Search code examples
pythonnumpy

calculate pearson correlation of each rows in 2D numpy array (n,m)


a = np.array([[1,2,4],[3,6,2],[3,4,7],[9,7,7],[6,3,1],[3,5,9]])

b = np.array([[4,5,2],[9,2,5],[1,5,6],[4,5,6],[1,2,6],[6,4,3]])

a = array([[1, 2, 4],
       [3, 6, 2],
       [3, 4, 7],
       [9, 7, 7],
       [6, 3, 1],
       [3, 5, 9]])

b = array([[4, 5, 2],
       [9, 2, 5],
       [1, 5, 6],
       [4, 5, 6],
       [1, 2, 6],
       [6, 4, 3]])

I would like to calculate the pearson correlation coefficient between the first row of a and first row of b, the second row of a and second row b and so on for each rows to follow.

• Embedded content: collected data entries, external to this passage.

Lemma chans_all_swap (R : Z -> Z -> ipc_shm_channel_cfg -> Prop) chs : forall l r,
  chans_all R l r chs -> chans_all (fun l r => R r l) r l chs.
Proof. induction chs as [|c cs IH]; intros l r; cbn [chans_all]; [easy | intros [U V]; auto]. Qed.

(** A channel as the two ends of an instance with halves of [n] bytes at [L]
    and [R] know it. *)
Definition end_views (cA cB : ipc_managed_channel) (L R n : Z) (e : endpoint) : view :=
  match e with Near => View cA L L R n | Far => View cB R R L n end.

(** What the two ends share of channel [j] once both are up: for a managed
    channel both directions are set up, every buffer is free and the ends are
    connected; an unmanaged channel is initialised on both sides and no
    transmission is pending. *)
Definition pair_ready (m : memory) (L R n : Z) (pA pB : ipc_shm_priv) (j : nat)
    (a b : ipc_shm_channel_cfg) : Prop :=
  match a, b with
  | ChannelManaged _, ChannelManaged _ =>
      exists cA cB,
        (setup (Z.of_nat j) pA cA (Z.of_nat j) pB cB /\ accounted cA (m, [], [])) /\
        (setup (Z.of_nat j) pB cB (Z.of_nat j) pA cA /\ accounted cB (m, [], [])) /\
        connected (end_views cA cB L R n) m
  | ChannelUnmanaged _, ChannelUnmanaged _ =>
      exists kA kB, has_unmanaged pA (Z.of_nat j) kA /\ has_unmanaged pB (Z.of_nat j) kB /\
        uchan_wf m (ch_umng kA) /\ uchan_wf m (ch_umng kB) /\
        remote_mem (ch_umng kA) = local_mem (ch_umng kB) /\
        remote_mem (ch_umng kB) = local_mem (ch_umng kA) /\
        tx_count m (local_mem (ch_umng kA)) = seen_count m (local_mem (ch_umng kB)) /\
        tx_count m (local_mem (ch_umng kB)) = seen_count m (local_mem (ch_umng kA))
  | _, _ => False
  end.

desired out put should be 1D array:

array([__ , __ , __)

column wise i can do it as below:

corr = np.corrcoef(a.T, b.T).diagonal(a.shape[1])

Output:

array([-0.2324843 , -0.03631365, -0.18057878])

UPDATE

Though i accepted the answer below but there is this alternative solution to the question and also addresses zero division error issues:

def corr2_coeff(A, B):
  # Rowwise mean of input arrays & subtract from input arrays themeselves
  A_mA = A - A.mean(1)[:, None]
  B_mB = B - B.mean(1)[:, None]

  # Sum of squares across rows
  ssA = (A_mA**2).sum(1)
  ssB = (B_mB**2).sum(1)
  
  deno = np.sqrt(np.dot(ssA[:, None],ssB[None])) + 0.00000000000001

  # Finally get corr coeff
  return np.dot(A_mA, B_mB.T) / deno

Solution

  • I would do the calculation presented in the Q as:

    [np.corrcoef(x, y)[0,1] for x, y in zip(a.T, b.T)]
    

    with the result:

    [-0.23248430170889073, -0.03631365196012811, -0.18057877962865382]
    

    The row-by_row correlations are then obtained by simply removing the transpose:

    [np.corrcoef(x,y)[0,1] for x, y in zip(a, b)]
    

    with the result

    [-0.7857142857142855,
     -0.661143091251952,
     0.8170571691028832,
     -0.8660254037844387,
     -0.9011271137791659,
     -0.9285714285714285]
    

    If you want the solution using the approach in Q., it can be done using:

    np.corrcoef(a, b).diagonal(a.shape[0])
    

    OR

    np.corrcoef(a.T, b.T, rowvar=False).diagonal(a.shape[0])